How to complete this task: Look through the data below and extract, unchanged, the lines from the one that contains "destruct (unforced_submission_state g" to the one that contains "s0 C P D V.", both included.

Dataset extract:
▽

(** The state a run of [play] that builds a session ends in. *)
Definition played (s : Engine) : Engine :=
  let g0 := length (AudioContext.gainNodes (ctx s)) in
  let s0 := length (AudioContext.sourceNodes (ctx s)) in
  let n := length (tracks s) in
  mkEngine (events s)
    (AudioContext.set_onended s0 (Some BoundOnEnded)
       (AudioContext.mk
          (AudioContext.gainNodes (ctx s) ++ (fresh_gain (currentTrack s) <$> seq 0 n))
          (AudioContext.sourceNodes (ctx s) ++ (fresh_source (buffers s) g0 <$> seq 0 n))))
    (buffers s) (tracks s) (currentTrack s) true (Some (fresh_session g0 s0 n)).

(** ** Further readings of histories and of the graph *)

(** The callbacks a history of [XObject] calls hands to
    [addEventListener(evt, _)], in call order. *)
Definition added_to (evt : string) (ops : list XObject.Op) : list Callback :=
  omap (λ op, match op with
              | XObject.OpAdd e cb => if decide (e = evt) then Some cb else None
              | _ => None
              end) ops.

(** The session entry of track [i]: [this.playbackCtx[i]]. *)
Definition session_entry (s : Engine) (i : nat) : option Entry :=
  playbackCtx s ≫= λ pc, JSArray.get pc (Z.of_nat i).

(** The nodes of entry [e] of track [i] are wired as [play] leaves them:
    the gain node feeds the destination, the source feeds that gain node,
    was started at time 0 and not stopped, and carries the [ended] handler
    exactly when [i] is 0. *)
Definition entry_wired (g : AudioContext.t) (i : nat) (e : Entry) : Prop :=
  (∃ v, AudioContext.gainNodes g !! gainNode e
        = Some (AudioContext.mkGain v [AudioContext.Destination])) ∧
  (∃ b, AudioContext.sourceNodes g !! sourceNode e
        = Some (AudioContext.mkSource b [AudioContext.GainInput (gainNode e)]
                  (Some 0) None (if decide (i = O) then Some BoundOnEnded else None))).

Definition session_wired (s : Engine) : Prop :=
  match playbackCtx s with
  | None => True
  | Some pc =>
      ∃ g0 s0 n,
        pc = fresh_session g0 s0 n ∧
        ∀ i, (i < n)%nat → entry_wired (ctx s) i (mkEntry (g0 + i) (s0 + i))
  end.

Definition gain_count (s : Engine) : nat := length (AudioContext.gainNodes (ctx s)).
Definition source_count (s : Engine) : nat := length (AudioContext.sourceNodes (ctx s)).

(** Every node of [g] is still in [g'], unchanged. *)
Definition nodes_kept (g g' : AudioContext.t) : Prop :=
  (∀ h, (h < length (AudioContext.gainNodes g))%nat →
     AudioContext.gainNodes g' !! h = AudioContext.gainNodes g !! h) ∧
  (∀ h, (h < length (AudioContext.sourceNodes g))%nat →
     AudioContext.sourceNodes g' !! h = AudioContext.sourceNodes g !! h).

△
▽

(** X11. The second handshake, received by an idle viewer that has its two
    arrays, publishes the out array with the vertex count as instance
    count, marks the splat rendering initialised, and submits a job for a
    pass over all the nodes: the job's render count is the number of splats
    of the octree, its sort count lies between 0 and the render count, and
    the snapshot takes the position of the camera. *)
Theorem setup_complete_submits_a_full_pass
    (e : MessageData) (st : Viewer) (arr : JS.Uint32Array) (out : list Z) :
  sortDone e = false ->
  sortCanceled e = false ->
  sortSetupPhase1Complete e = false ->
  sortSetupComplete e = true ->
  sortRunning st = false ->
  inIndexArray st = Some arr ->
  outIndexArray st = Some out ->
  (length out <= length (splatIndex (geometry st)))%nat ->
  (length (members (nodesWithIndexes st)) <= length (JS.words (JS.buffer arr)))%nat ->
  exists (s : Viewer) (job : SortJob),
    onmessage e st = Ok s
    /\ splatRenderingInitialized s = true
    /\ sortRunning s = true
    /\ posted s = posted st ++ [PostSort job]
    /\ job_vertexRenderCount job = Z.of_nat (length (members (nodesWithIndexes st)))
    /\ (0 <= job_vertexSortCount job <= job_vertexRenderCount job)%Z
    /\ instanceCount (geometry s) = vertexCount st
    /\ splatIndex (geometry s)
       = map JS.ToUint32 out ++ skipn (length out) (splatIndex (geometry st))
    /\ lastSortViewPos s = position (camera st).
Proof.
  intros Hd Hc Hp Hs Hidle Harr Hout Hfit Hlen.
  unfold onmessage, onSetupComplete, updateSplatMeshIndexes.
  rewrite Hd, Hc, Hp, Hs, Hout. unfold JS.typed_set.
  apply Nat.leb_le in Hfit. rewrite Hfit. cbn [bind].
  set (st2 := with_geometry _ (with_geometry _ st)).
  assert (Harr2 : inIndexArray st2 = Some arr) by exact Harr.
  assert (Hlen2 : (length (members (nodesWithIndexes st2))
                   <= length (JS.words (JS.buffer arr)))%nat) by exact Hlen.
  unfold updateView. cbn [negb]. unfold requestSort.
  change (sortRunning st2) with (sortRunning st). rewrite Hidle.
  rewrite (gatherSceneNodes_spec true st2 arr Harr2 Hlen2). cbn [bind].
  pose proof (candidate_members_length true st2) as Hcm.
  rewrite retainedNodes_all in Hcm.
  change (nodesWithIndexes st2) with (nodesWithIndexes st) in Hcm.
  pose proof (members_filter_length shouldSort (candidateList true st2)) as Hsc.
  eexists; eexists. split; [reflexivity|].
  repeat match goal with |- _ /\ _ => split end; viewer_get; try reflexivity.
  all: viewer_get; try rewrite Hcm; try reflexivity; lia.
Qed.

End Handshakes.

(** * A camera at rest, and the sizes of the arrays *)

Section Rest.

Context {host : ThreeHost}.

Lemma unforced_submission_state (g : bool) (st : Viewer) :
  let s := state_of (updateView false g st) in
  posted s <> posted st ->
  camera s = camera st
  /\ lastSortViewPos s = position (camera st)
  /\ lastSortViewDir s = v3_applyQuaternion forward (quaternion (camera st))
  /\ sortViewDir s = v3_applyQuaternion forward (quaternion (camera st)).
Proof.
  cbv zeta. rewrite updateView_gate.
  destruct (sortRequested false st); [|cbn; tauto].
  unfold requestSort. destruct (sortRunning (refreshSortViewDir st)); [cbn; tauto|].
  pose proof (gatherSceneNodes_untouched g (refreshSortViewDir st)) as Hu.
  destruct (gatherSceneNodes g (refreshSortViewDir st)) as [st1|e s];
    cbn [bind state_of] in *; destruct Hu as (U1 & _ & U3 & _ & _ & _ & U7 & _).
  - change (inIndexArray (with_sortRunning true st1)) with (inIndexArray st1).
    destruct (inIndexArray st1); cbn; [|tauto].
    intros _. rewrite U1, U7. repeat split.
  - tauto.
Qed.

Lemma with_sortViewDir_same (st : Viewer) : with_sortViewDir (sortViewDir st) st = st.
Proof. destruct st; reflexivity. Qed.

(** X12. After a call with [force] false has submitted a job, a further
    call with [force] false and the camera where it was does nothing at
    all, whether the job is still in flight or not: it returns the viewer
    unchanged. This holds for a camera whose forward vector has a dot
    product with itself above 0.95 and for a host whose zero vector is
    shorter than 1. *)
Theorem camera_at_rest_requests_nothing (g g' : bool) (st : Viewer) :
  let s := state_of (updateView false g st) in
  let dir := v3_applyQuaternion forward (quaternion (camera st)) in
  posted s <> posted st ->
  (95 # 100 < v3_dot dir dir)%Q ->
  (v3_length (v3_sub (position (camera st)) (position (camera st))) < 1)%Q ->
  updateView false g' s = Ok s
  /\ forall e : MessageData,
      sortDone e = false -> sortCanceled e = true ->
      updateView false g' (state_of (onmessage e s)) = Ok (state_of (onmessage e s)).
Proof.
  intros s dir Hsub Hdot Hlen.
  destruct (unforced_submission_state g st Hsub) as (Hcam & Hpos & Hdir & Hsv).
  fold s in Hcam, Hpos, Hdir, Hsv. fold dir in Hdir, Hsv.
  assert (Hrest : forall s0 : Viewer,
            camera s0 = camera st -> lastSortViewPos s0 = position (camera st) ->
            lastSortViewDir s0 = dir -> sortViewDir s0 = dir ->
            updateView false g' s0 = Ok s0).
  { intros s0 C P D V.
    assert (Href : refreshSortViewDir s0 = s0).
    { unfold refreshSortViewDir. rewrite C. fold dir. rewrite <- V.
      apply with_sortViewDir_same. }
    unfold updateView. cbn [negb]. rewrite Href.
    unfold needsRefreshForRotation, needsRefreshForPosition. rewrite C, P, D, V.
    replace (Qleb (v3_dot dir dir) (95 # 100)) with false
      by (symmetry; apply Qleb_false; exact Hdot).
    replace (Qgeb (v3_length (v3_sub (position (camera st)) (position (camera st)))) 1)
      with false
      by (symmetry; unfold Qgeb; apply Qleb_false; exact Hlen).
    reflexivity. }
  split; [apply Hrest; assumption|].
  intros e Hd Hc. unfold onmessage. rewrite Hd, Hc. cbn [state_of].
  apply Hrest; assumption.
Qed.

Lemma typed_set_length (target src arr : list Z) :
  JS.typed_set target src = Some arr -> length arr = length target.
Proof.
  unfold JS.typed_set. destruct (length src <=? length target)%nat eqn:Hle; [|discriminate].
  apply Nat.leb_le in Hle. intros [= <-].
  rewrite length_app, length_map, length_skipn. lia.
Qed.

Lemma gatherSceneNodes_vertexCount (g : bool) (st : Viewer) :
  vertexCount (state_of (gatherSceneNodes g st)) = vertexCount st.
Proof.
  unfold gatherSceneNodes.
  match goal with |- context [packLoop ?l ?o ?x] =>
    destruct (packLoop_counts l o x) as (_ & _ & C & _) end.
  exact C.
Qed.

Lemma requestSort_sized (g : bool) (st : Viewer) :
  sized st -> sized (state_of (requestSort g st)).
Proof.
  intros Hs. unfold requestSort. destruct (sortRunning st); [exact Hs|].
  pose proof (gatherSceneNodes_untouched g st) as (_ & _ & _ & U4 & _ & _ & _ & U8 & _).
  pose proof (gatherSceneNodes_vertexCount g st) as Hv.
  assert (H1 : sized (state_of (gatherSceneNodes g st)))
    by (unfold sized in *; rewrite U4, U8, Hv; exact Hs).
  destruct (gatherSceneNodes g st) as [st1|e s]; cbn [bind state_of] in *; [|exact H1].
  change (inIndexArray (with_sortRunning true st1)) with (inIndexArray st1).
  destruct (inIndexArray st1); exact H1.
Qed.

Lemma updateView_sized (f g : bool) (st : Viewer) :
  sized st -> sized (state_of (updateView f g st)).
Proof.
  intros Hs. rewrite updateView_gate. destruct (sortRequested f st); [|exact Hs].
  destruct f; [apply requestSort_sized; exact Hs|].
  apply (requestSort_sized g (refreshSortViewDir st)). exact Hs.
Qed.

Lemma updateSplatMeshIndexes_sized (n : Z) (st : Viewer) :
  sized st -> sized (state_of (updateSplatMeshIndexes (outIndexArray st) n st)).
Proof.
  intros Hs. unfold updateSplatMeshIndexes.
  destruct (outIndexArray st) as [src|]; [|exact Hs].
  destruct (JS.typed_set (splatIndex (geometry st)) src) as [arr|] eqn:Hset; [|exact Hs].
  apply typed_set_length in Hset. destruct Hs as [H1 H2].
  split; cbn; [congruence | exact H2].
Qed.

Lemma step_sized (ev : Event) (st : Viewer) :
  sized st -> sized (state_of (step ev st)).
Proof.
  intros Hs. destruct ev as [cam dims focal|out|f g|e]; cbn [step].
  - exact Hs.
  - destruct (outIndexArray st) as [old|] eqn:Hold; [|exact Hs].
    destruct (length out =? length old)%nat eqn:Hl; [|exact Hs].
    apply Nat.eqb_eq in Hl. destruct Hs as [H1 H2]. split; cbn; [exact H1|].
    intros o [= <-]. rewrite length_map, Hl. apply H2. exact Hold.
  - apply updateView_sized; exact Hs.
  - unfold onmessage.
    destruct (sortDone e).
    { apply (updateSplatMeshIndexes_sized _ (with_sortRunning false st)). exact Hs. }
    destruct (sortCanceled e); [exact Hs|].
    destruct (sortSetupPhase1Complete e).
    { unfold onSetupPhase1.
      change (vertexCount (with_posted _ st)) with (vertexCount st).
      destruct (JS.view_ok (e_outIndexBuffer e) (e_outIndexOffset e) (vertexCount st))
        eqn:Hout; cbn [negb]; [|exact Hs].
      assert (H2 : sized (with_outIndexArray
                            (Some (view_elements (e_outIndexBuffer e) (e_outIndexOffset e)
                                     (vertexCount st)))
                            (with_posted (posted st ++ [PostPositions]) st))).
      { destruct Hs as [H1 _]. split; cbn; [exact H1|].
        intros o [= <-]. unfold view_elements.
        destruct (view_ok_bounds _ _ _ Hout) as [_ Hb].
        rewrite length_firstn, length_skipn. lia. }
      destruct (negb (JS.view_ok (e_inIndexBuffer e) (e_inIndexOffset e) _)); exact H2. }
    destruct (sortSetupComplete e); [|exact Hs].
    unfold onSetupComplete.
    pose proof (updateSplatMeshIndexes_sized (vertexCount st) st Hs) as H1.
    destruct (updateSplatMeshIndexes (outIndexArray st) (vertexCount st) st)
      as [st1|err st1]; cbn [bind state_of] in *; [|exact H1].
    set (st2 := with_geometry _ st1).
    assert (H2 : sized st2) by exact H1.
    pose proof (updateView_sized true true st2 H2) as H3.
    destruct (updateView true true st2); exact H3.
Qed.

△

Response:
  destruct (unforced_submission_state g st Hsub) as (Hcam & Hpos & Hdir & Hsv).
  fold s in Hcam, Hpos, Hdir, Hsv. fold dir in Hdir, Hsv.
  assert (Hrest : forall s0 : Viewer,
            camera s0 = camera st -> lastSortViewPos s0 = position (camera st) ->
            lastSortViewDir s0 = dir -> sortViewDir s0 = dir ->
            updateView false g' s0 = Ok s0).
  { intros s0 C P D V.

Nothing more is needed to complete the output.